My chianti recipe: 80% sangiovese, 15% trebbiano or barbera, 5% cabernet sauvignon (reserve). Crushing is done in the above manner and the cabernet is destemmed and packed into the freezer for a reserve. 80% of the must is fermented on the skins for 8 days, then the reserve grapes are added for an additional 3 -4 days for a little added color and flavor. The white grapes are done on pressing day.This of course is a general recipe that will change proportions from year to year, so that I may reduce the need for chemical titration.
Other general guidelines: Merlot; 4 - 5 days, Cabernet; 8 - 12 days, Nebbiola or Valdepena; 6 -7 days, Anything white 0 - 0 days.
Siphon as much juice as you can from the must. (Do not press the cap on pressing day) This is the extra virgin, most premium wine. I like to reserve a six gallon carboy worth for my private consumption.
Set your press up and spray it down with a sulphite solution to sanitize it. Attaching a sanitized plastic cloth from the bottom of the press to the bottom of the (sanitized) catching bucket will help reduce splashing and over oxidation. Fill the basket with the pulp and squeeze the remaining juice out of the pulp.
Excessive pressing will crush the seeds and stems, extracting a sour and bitter taste. Look at some labels of better wines in the store.

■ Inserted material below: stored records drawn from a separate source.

(** *** The nodes that are there hear of node [k] *)
Lemma announce_to_existing_calm (used : gmap NodeId Z) k v ids : ∀ c c' l,
  (∀ j x, mc_nodes c !! j = Some x → node_calm (used !! j) j x) → NoDup ids → k ∉ ids →
  announce_to_existing c k v ids = Done (c', l) →
  mc_transport c' = mc_transport c ∧ mc_clock c' = mc_clock c ∧
  (∀ j, if decide (j ∈ ids)
     then ∃ x x', mc_nodes c !! j = Some x ∧ mc_nodes c' !! j = Some x' ∧
       neighbour joined k (used !! j) j x x'
     else mc_nodes c' !! j = mc_nodes c !! j) ∧
  ∃ ms : list (NodeId * SyncMessage),
    l = (λ q, (q.1, [SendSync k q.2])) <$> ms ∧ ms.*1 = ids ∧
    ∀ q, q ∈ ms → ∃ x, mc_nodes c !! q.1 = Some x ∧ snapshot_from x q.1 q.2.
Proof.
  induction ids as [|id ids IH]; intros c c' l Hn Hnd Hk; simpl.
  { intros [= <- <-]. split_and!; [done..| |].
    - intros j. by destruct (decide (j ∈ [])) as [?%elem_of_nil|].
    - exists []. split_and!; [done..|]. by intros q ?%elem_of_nil. }
  apply NoDup_cons in Hnd as [Hni Hnd]. apply not_elem_of_cons in Hk as [Hkid Hk].
  destruct (mc_nodes c !! id) as [x|] eqn:Hx; simpl; [|done].
  destruct (engine_on_node_joined _ _ _ _) as [[e a]|] eqn:Hj; simpl; [|done].
  destruct (join_neighbour (used !! id) id x k v (mc_clock c) e a) as [Hnb (m & -> & Hm)]; [by auto..|].
  destruct (announce_to_existing _ _ _ ids) as [[c1 l1]|] eqn:Hr; simpl; [|done]. intros [= <- <-].
  set (c0 := set_node c id (set_mn_engine x e)) in *.
  assert (∀ j, j ≠ id → mc_nodes c0 !! j = mc_nodes c !! j) as Hne.
  { intros j ?. by apply lookup_insert_ne. }
  destruct (IH c0 c1 l1) as (Ht & Hclk & Hnodes & ms & -> & Hms & Hfrom); [|done..|].
  { intros j y. unfold c0. simpl.
    intros [[<- <-]|[_ Hy]]%lookup_insert_Some; [apply Hnb|by apply Hn]. }
  split_and!; [done|done| |].
  - intros j. specialize (Hnodes j). destruct (decide (j = id)) as [->|Hjid].
    + destruct (decide (id ∈ ids)) as [|_]; [done|].
      destruct (decide (id ∈ id :: ids)) as [_|Hin]; [|destruct Hin; by left].
      exists x, (set_mn_engine x e). split_and!; [done| |done].
      rewrite Hnodes. apply lookup_insert_eq.
    + rewrite Hne in Hnodes by done.
      destruct (decide (j ∈ ids)), (decide (j ∈ id :: ids)) as [Hin|Hin]; try done.
      * destruct Hin. by right.
      * by apply elem_of_cons in Hin as [?|?].
  - exists ((id, m) :: ms). split_and!; [done|by rewrite fmap_cons, Hms|].
    intros q [->|Hq]%elem_of_cons; [by exists x|]. destruct (Hfrom q Hq) as (y & Hy & ?).
    exists y. rewrite Hne in Hy; [done|]. intros Heq. apply Hni. rewrite <- Hms, <- Heq.
    by apply list_elem_of_fmap_2.
Qed.

(** *** Node [k] hears of the others *)
Lemma announce_existing_calm z k v (clk : TestClock) ids : ∀ x e' l,
  node_calm z k x → k ∉ ids → NoDup ids →
  announce_existing clk (mn_engine x) v ids = Done (e', l) →
  node_calm z k (set_mn_engine x e') ∧ sender_of (set_mn_engine x e') = sender_of x ∧
  (∀ j, observer_of j e' =
     if decide (j ∈ ids) then joined (observer_of j (mn_engine x)) else observer_of j (mn_engine x)) ∧
  ∃ ms : list (NodeId * SyncMessage),
    l = (λ q, [SendSync q.1 q.2]) <$> ms ∧ ms.*1 = ids ∧ ∀ q, q ∈ ms → snapshot_from x k q.2.
Proof.
  induction ids as [|id ids IH]; intros x e' l Hn Hk Hnd; simpl.
  { intros [= <- <-]. split_and!; [by destruct x|by destruct x| |].
    - intros j. by destruct (decide (j ∈ [])) as [?%elem_of_nil|].
    - exists []. split_and!; [done..|]. by intros q ?%elem_of_nil. }
  apply NoDup_cons in Hnd as [Hni Hnd]. apply not_elem_of_cons in Hk as [Hkid Hk].
  destruct (engine_on_node_joined _ _ _ _) as [[e a]|] eqn:Hj; simpl; [|done].
  destruct (join_neighbour z k x id v clk e a) as [(Hn1 & Hs1 & Ho1 & Hother) (m & -> & Hm)]; [by auto..|].
  destruct (announce_existing _ _ _ ids) as [[e1 l1]|] eqn:Hr; simpl; [|done]. intros [= <- <-].
  destruct (IH (set_mn_engine x e) e1 l1 Hn1 Hk Hnd Hr) as (Hn' & Hs' & Ho' & ms & -> & Hms & Hfrom).
  split_and!; [done|by rewrite <- Hs1| |].
  - intros j. rewrite Ho'. simpl in *. destruct (decide (j = id)) as [->|Hjid].
    + destruct (decide (id ∈ ids)) as [|_]; [done|].
      destruct (decide (id ∈ id :: ids)) as [_|Hin]; [done|]. destruct Hin. by left.
    + rewrite Hother by done.
      destruct (decide (j ∈ ids)), (decide (j ∈ id :: ids)) as [Hin|Hin]; try done.
      * destruct Hin. by right.
      * by apply elem_of_cons in Hin as [?|?].
  - exists ((id, m) :: ms). split_and!; [done|by rewrite fmap_cons, Hms|].
    intros q [->|Hq]%elem_of_cons; [done|]. destruct (Hfrom q Hq) as [? Hg]. split; [done|].
    rewrite Hg. by apply (f_equal sd_generation) in Hs1.
Qed.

You will see many of them stating “soft press” as a selling point. You are already getting your wine for pennies on the dollar, don’t “squeeze the nickel till the buffalo screams”.

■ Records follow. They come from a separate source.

(* ===== verification/ShardTests.v ===== *)
(** The inline tests of [core/shard_core.rs] on the model, under their names. *)
From Stdlib Require Import QArith.
From stdpp Require Import prelude gmap fin_maps strings pretty.
From S2P Require Import Prelude Node Clock Types ViewMap ShardCore SyncLogic Traits Testing.
Local Open Scope Z_scope.

Local Existing Instance map_to_list_iter.
Local Existing Instances state_bits delta_view_bits delta_bits inner_bits.

Local Abbreviation test_shard := (ShardCore TestState (ViewMap TestState)).
Local Abbreviation delta_shard := (ShardCore TestDeltaInner (ViewMap TestDeltaView)).
Local Abbreviation default_view := (mkTestState 0 "").
Local Abbreviation clone := (λ s, s).

Definition make_state_object (counter : Z) (label : string) (clock : TestClock) :
    StateObject TestState :=
  mkStateObject (generation_new 1 0) 1 (mkTestState counter label) (unix_ms clock) (unix_ms clock).

Definition make_shard (clock : TestClock) : test_shard :=
  let state := make_state_object 0 "init" clock in
  shard_new (node 1) state (so_value state) clock.

Definition make_delta_shard (clock : TestClock) : delta_shard :=
  let state := mkStateObject (generation_new 1 0) 1 delta_default (unix_ms clock) (unix_ms clock) in
  shard_new (node 1) state (project_view (so_value state)) clock.

(** The local state, the entry of a node ([snap.get(..).unwrap()], [snap[..]]). *)
Definition state_age {S M} (sh : ShardCore S M) : Z := age (so_generation (sh_state sh)).
Definition counter (sh : test_shard) : Z := ts_counter (so_value (sh_state sh)).
Definition label (sh : test_shard) : string := ts_label (so_value (sh_state sh)).
Definition snap_get {S V} (sh : ShardCore S (ViewMap V)) (i : nat) : outcome (StateViewObject V) :=
  unwrap (snapshot sh !! node i).
Definition contains_key {S V} (sh : ShardCore S (ViewMap V)) (i : nat) : bool :=
  bool_decide (is_Some (snapshot sh !! node i)).

(** An [InboundSnapshot] of wire version 1, of the time most tests give it. *)
Definition inbound {V} (i : nat) (g : Generation) (view : V) : InboundSnapshot V :=
  mkInboundSnapshot (node i) g 1 view 1000000 1000000.
Definition is_stale {R} (r : QueryResult R) : bool :=
  match r with StalePeersDetected _ _ => true | QueryFresh _ => false end.
Definition fresh {R} (r : QueryResult R) : outcome R :=
  match r with QueryFresh x => Done x | StalePeersDetected _ _ => Panicked "expected fresh" end.
Definition stale {R} (r : QueryResult R) : outcome (list NodeId * R) :=
  match r with StalePeersDetected l x => Done (l, x) | QueryFresh _ => Panicked "expected stale" end.

(** ** TEST-05: [should_accept] *)

Definition test_05_should_accept_newer_incarnation : outcome unit :=
  assert (should_accept (generation_new 2 0) (generation_new 1 100)).
Definition test_05_should_accept_same_inc_newer_age : outcome unit :=
  assert (should_accept (generation_new 1 5) (generation_new 1 4)).
Definition test_05_should_reject_same_inc_same_age : outcome unit :=
  assert (negb (should_accept (generation_new 1 5) (generation_new 1 5))).
Definition test_05_should_reject_same_inc_older_age : outcome unit :=
  assert (negb (should_accept (generation_new 1 3) (generation_new 1 5))).
Definition test_05_should_reject_older_incarnation : outcome unit :=
  assert (negb (should_accept (generation_new 1 100) (generation_new 2 0))).

(** ** TEST-06: [stale_peers] *)

Definition test_06_stale_peers_by_time : outcome unit :=
  let clock := test_clock in
  let shard := make_shard clock in
  let shard := shard_on_node_joined shard (node 2) default_view clock in
  assert_eq (stale_peers shard (from_secs 10) clock) [node 2];;
  let '(shard, _) := accept_inbound_snapshot shard
    (inbound 2 (generation_new 1 1) (mkTestState 1 "synced")) clock in
  assert_eq (stale_peers shard (from_secs 10) clock) [];;
  let clock := advance clock (from_secs 15) in
  assert_eq (stale_peers shard (from_secs 10) clock) [node 2].

Definition test_06_stale_peers_by_pending_age : outcome unit :=
  let shard := shard_on_node_joined (make_shard test_clock) (node 2) default_view test_clock in
  let shard := mark_stale shard (node 2) 1 5 in
  assert_eq (stale_peers shard (from_secs 3600) test_clock) [node 2].

Definition test_06_own_node_never_stale : outcome unit :=
  let shard := make_shard test_clock in
  let clock := advance test_clock (from_secs 100) in
  assert_eq (stale_peers shard (from_secs 1) clock) [].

Siphon the juice, carefully into it’s fermenter leaving about 3% headspace for foaming fermentation.
Try to fill a few gallon jugs for “topping off” after the next racking.
Day 40 to 60
Fermentation is complete! If you added yeast and have good conditions (temp, SO2, Acid, Ph), then your wine should be finished with alcoholic and malolactic fermentation. It’s time to rack and sulphite your wine for ageing. You need to remove your wine from the “gross lees” that is mostly dead yeast and grape particles that are decomposing and adding weird flavors to your wine, known as autolysis. (Google this word for more info)
Rack your wine ito its ageing container (barrel, carboy or demi-jon) and add one quarter teaspoon of potassium metabisulphite to each five gallons of wine. This will bring sulphite levels up to the required 100 parts per million (PPM). The use of a sulphite testing kit is recommended at this stage. This will kill off any remaining yeast and bacteria and prevent your wine from turning brown.

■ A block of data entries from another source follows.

(* ===== verification/LifecycleTests.v ===== *)
(** The inline tests of [core/lifecycle_logic.rs] on the model, under their names. *)
From stdpp Require Import prelude gmap fin_maps strings pretty.
From S2P Require Import Prelude Node Clock Types ViewMap ShardCore Lifecycle Traits Testing.

Local Existing Instance map_to_list_iter.
Local Abbreviation test_shard := (ShardCore TestState (ViewMap TestState)).
Local Abbreviation clone := (λ s, s).

Local Instance JoinAction_eq_dec : EqDecision JoinAction.
Proof. solve_decision. Defined.
Local Instance LeaveAction_eq_dec : EqDecision LeaveAction.
Proof. solve_decision. Defined.

Definition make_shard (node_id : NodeId) (clock : TestClock) : test_shard :=
  let state := new_state_object (mkTestState 0 ("node_" +:+ node_str node_id))
                 (as_u64 (unix_ms clock)) clock in
  shard_new node_id state (so_value state) clock.

(** The clock is that of the receiving shard. *)
Definition send_snapshot (from to : test_shard) (clock : TestClock) :
    outcome (test_shard * AcceptResult) :=
  let state := sh_state from in
  view ← unwrap (get_view from (sh_node_id from));
  Done (accept_inbound_snapshot to
    (mkInboundSnapshot (sh_node_id from) (so_generation state) (so_storage_version state)
       (vo_value view) (so_created_time state) (so_modified_time state)) clock).

(** [send_snapshot], its result ignored or accepted. *)
Definition sent (from to : test_shard) (clock : TestClock) : outcome test_shard :=
  '(to, _) ← send_snapshot from to clock; Done to.
Definition sent_ok (from to : test_shard) (clock : TestClock) : outcome test_shard :=
  '(to, result) ← send_snapshot from to clock;
  assert_eq result Accepted;;
  Done to.
(** [lifecycle.on_node_joined(&shard, node, default)], its actions ignored. *)
Definition join (lifecycle : LifecycleLogic) (shard : test_shard) (i : nat) :
    LifecycleLogic * test_shard :=
  (lifecycle_on_node_joined lifecycle shard (node i) (mkTestState 0 "") test_clock).1.
Definition leave (lifecycle : LifecycleLogic) (shard : test_shard) (i : nat) :
    LifecycleLogic * test_shard :=
  (lifecycle_on_node_left lifecycle shard (node i)).1.
Definition contains_key (shard : test_shard) (i : nat) : bool :=
  bool_decide (is_Some (snapshot shard !! node i)).
Definition bumped (shard : test_shard) (clock : TestClock) : test_shard :=
  (apply_mutation shard (bump_counter 1) clone clock).1.

(** ** Joining *)

Definition life_01_new_node_receives_snapshots : outcome unit :=
  let clock := test_clock in
  let a := make_shard (node 1) clock in
  let b := make_shard (node 2) clock in
  let c := make_shard (node 3) clock in
  let d := make_shard (node 4) clock in
  let lifecycle := lifecycle_new in
  let '(lifecycle, d) := join lifecycle d 1 in
  let '(lifecycle, d) := join lifecycle d 2 in
  let '(lifecycle, d) := join lifecycle d 3 in
  d ← sent_ok a d clock;
  d ← sent_ok b d clock;
  d ← sent_ok c d clock;
  assert_eq (view_count d) 4%nat;;
  assert (contains_key d 1);; assert (contains_key d 2);;
  assert (contains_key d 3);; assert (contains_key d 4).

Definition life_02_existing_nodes_receive_new_node_snapshot : outcome unit :=
  let clock := test_clock in
  let a := make_shard (node 1) clock in
  let b := make_shard (node 2) clock in
  let d := make_shard (node 4) clock in
  let lifecycle := lifecycle_new in
  let '(lifecycle, a, actions_a) :=
    lifecycle_on_node_joined lifecycle a (node 4) (mkTestState 0 "") clock in
  let '(lifecycle, b, actions_b) :=
    lifecycle_on_node_joined lifecycle b (node 4) (mkTestState 0 "") clock in
  assert_eq actions_a [SendSnapshotToPeer (node 4)];;
  assert_eq actions_b [SendSnapshotToPeer (node 4)];;
  a ← sent_ok d a clock;
  b ← sent_ok d b clock;
  assert (contains_key a 4);;
  assert (contains_key b 4).

Definition life_03_join_with_multiple_state_types : outcome unit :=
  let clock := test_clock in
  let a_state1 := make_shard (node 1) clock in
  let a_state2 := make_shard (node 1) clock in
  let d_state1 := make_shard (node 4) clock in
  let d_state2 := make_shard (node 4) clock in
  let lifecycle := lifecycle_new in
  let '(lifecycle, a_state1) := join lifecycle a_state1 4 in
  let '(lifecycle, a_state2) := join lifecycle a_state2 4 in
  let '(lifecycle, d_state1) := join lifecycle d_state1 1 in
  let '(lifecycle, d_state2) := join lifecycle d_state2 1 in
  d_state1 ← sent_ok a_state1 d_state1 clock;
  d_state2 ← sent_ok a_state2 d_state2 clock;
  a_state1 ← sent_ok d_state1 a_state1 clock;
  a_state2 ← sent_ok d_state2 a_state2 clock;
  assert_eq (view_count a_state1) 2%nat;;
  assert_eq (view_count a_state2) 2%nat;;
  assert_eq (view_count d_state1) 2%nat;;
  assert_eq (view_count d_state2) 2%nat.

(** ** Leaving *)

Definition life_04_departed_node_removed : outcome unit :=
  let a := make_shard (node 1) test_clock in
  let '(lifecycle, a) := join lifecycle_new a 2 in
  let '(lifecycle, a) := join lifecycle a 3 in
  assert_eq (view_count a) 3%nat;;
  let '(lifecycle, a, action) := lifecycle_on_node_left lifecycle a (node 3) in
  assert_eq action (PeerRemoved (node 3));;
  assert_eq (view_count a) 2%nat;;
  assert (negb (contains_key a 3));;
  assert (contains_key a 2).

Definition life_05_inflight_from_departed_discarded : outcome unit :=
  let a := make_shard (node 1) test_clock in
  let '(lifecycle, a) := join lifecycle_new a 3 in
  assert_eq (view_count a) 2%nat;;
  let '(lifecycle, a) := leave lifecycle a 3 in
  assert_eq (view_count a) 1%nat;;
  assert (negb (should_accept_from lifecycle (node 3)));;
  let '(_, delta_result) :=
    accept_inbound_delta a (node 3) (generation_new 1 1) 1 clone test_clock in
  assert_eq delta_result UnknownPeer.

Definition life_06_leave_multiple_state_types : outcome unit :=
  let a_s1 := make_shard (node 1) test_clock in
  let a_s2 := make_shard (node 1) test_clock in
  let '(lifecycle, a_s1) := join lifecycle_new a_s1 3 in
  let '(lifecycle, a_s2) := join lifecycle a_s2 3 in
  let '(lifecycle, a_s1) := leave lifecycle a_s1 3 in
  let '(lifecycle, a_s2) := leave lifecycle a_s2 3 in
  assert_eq (view_count a_s1) 1%nat;;
  assert_eq (view_count a_s2) 1%nat.

(** ** Restarts *)

Definition life_07_crash_restart_no_persistence : outcome unit :=
  let clock := test_clock in
  let a := make_shard (node 1) clock in
  let a := bumped (bumped (bumped a clock) clock) clock in
  assert_eq (age (so_generation (sh_state a))) 3;;
  let old_incarnation := incarnation (so_generation (sh_state a)) in
  let b := make_shard (node 2) clock in
  let '(lifecycle, b) := join lifecycle_new b 1 in
  b ← sent a b clock;
  let clock2 := advance test_clock (from_millis 5000) in
  let a2 := make_shard (node 1) clock2 in
  let new_incarnation := incarnation (so_generation (sh_state a2)) in
  assert (old_incarnation <? new_incarnation);;
  assert_eq (age (so_generation (sh_state a2))) 0;;
  let '(_, b) := join lifecycle b 1 in
  '(_, result) ← send_snapshot a2 b clock;
  assert_eq result Accepted.

Definition life_08_crash_restart_with_persistence : outcome unit :=
  let clock := test_clock in
  let a := Nat.iter 5 (λ a, bumped a clock) (make_shard (node 1) clock) in
  let saved_state := sh_state a in
  assert_eq (age (so_generation saved_state)) 5;;
  let b := make_shard (node 2) clock in
  let '(lifecycle, b) := join lifecycle_new b 1 in
  b ← sent a b clock;
  b_view ← unwrap (get_view b (node 1));
  assert_eq (age (vo_generation b_view)) 5;;
  let '(lifecycle, b) := leave lifecycle b 1 in
  assert_eq (view_count b) 1%nat;;
  let a2 : test_shard := shard_new (node 1) saved_state (so_value saved_state) clock in
  assert_eq (so_generation (sh_state a2)) (so_generation saved_state);;
  let '(_, b) := join lifecycle b 1 in
  '(b, result) ← send_snapshot a2 b clock;
  assert_eq result Accepted;;
  b_view ← unwrap (get_view b (node 1));
  assert_eq (age (vo_generation b_view)) 5;;
  assert_eq (ts_counter (vo_value b_view)) 5.

Definition life_09_fast_restart_before_node_left : outcome unit :=
  let clock := test_clock in
  let '(a, _) := apply_mutation (make_shard (node 1) clock) (set_counter 10) clone clock in
  let old_gen := so_generation (sh_state a) in
  let b := make_shard (node 2) clock in
  let '(lifecycle, b) := join lifecycle_new b 1 in
  b ← sent a b clock;
  let clock2 := advance test_clock (from_millis 1) in
  let a2 := make_shard (node 1) clock2 in
  let '(_, b) := join lifecycle b 1 in
  '(b, result) ← send_snapshot a2 b clock;
  assert_eq result Accepted;;
  b_view ← unwrap (get_view b (node 1));
  assert ((incarnation old_gen <? incarnation (vo_generation b_view))
          || (incarnation (vo_generation b_view) =? incarnation (so_generation (sh_state a2)))).

Definition life_10_late_node_left_after_rejoin : outcome unit :=
  let clock := test_clock in
  let a := make_shard (node 1) clock in
  let b := make_shard (node 2) clock in
  let '(lifecycle, b) := join lifecycle_new b 1 in
  b ← sent a b clock;
  assert_eq (view_count b) 2%nat;;
  let clock2 := advance test_clock (from_millis 100) in
  let a2 := make_shard (node 1) clock2 in
  let '(lifecycle, b) := join lifecycle b 1 in
  b ← sent a2 b clock;
  assert_eq (view_count b) 2%nat;;
  let '(lifecycle, b) := leave lifecycle b 1 in
  assert_eq (view_count b) 1%nat;;
  assert (negb (contains_key b 1));;
  let '(lifecycle, b) := join lifecycle b 1 in
  assert (should_accept_from lifecycle (node 1));;
  b ← sent a2 b clock;
  assert_eq (view_count b) 2%nat;;
  assert (contains_key b 1).

(** ** Partitions *)

(** [a] knows node 3, whose snapshot it received, and 30 seconds pass. *)
Definition partitioned : outcome (test_shard * TestClock) :=
  let clock := test_clock in
  let a := make_shard (node 1) clock in
  let '(_, a) := join lifecycle_new a 3 in
  let c := make_shard (node 3) clock in
  a ← sent c a clock;
  Done (a, advance clock (from_secs 30)).

Definition life_11_partitioned_peers_stale : outcome unit :=
  '(a, clock) ← partitioned;
  let stale := stale_peers a (from_secs 10) clock in
  assert (bool_decide (node 3 ∈ stale)).

Definition life_12_partition_recovery : outcome unit :=
  '(a, clock) ← partitioned;
  assert (negb (bool_decide (stale_peers a (from_secs 10) clock = [])));;
  let c2 := make_shard (node 3) clock in
  let '(c2, _) := apply_mutation c2 (set_counter 42) clone clock in
  a ← sent c2 a clock;
  assert_eq (stale_peers a (from_secs 10) clock) [];;
  c_view ← unwrap (get_view a (node 3));
  assert_eq (ts_counter (vo_value c_view)) 42.

Definition life_13_loose_freshness_during_partition : outcome unit :=
  '(a, clock) ← partitioned;
  let stale := stale_peers a (from_secs 10) clock in
  assert (negb (bool_decide (stale = [])));;
  match query_local a (from_secs 60) size clock with
  | QueryFresh count => assert_eq count 2%nat
  | _ => Panicked "expected Fresh with loose freshness"
  end.

(** ** All of them pass *)
Definition lifecycle_tests : list (outcome unit) :=
  [life_01_new_node_receives_snapshots; life_02_existing_nodes_receive_new_node_snapshot;
   life_03_join_with_multiple_state_types; life_04_departed_node_removed;
   life_05_inflight_from_departed_discarded; life_06_leave_multiple_state_types;
   life_07_crash_restart_no_persistence; life_08_crash_restart_with_persistence;
   life_09_fast_restart_before_node_left; life_10_late_node_left_after_rejoin;
   life_11_partitioned_peers_stale; life_12_partition_recovery;
   life_13_loose_freshness_during_partition].

Example lifecycle_tests_pass : failures lifecycle_tests = [].
Proof. vm_compute. reflexivity. Qed.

Oak chips are added at this stage. It will give the wine a barrel finish without the hassles of ageing in a barrel. It may also be helpful to add some new oak chips to an older barrel that has lost most of it flavor.
Top off your fermenters with the saved wine or a store bought wine. Adding a few cups of store bought wine will not change five plus gallons significantly, but try to buy a style close to what you are making. Reducing air space is now very important!
Ageing and bottling:
Age in a cool and stable environment until you need the fermenter or you cant stand to not drink it any longer. There is thermal protection in volume. If your wine room changes 10 degrees from morning to night, then a 750 ml bottle will change 10 degrees, a 50 gallon barrel might only change one degree.
Keep it topped off with wine to avoid too much airspace. No stealing! If you take a gallon out, you are adding a gallon’s worth of air. Just like a half bottle of wine, it will turn bad with a short amount of time.
You may want to rack it again after six months or so, to remove it from the sediment.
After bottling, let it rest for a few weeks to get over the “bottle shock”. Then enjoy the fruits of your labor.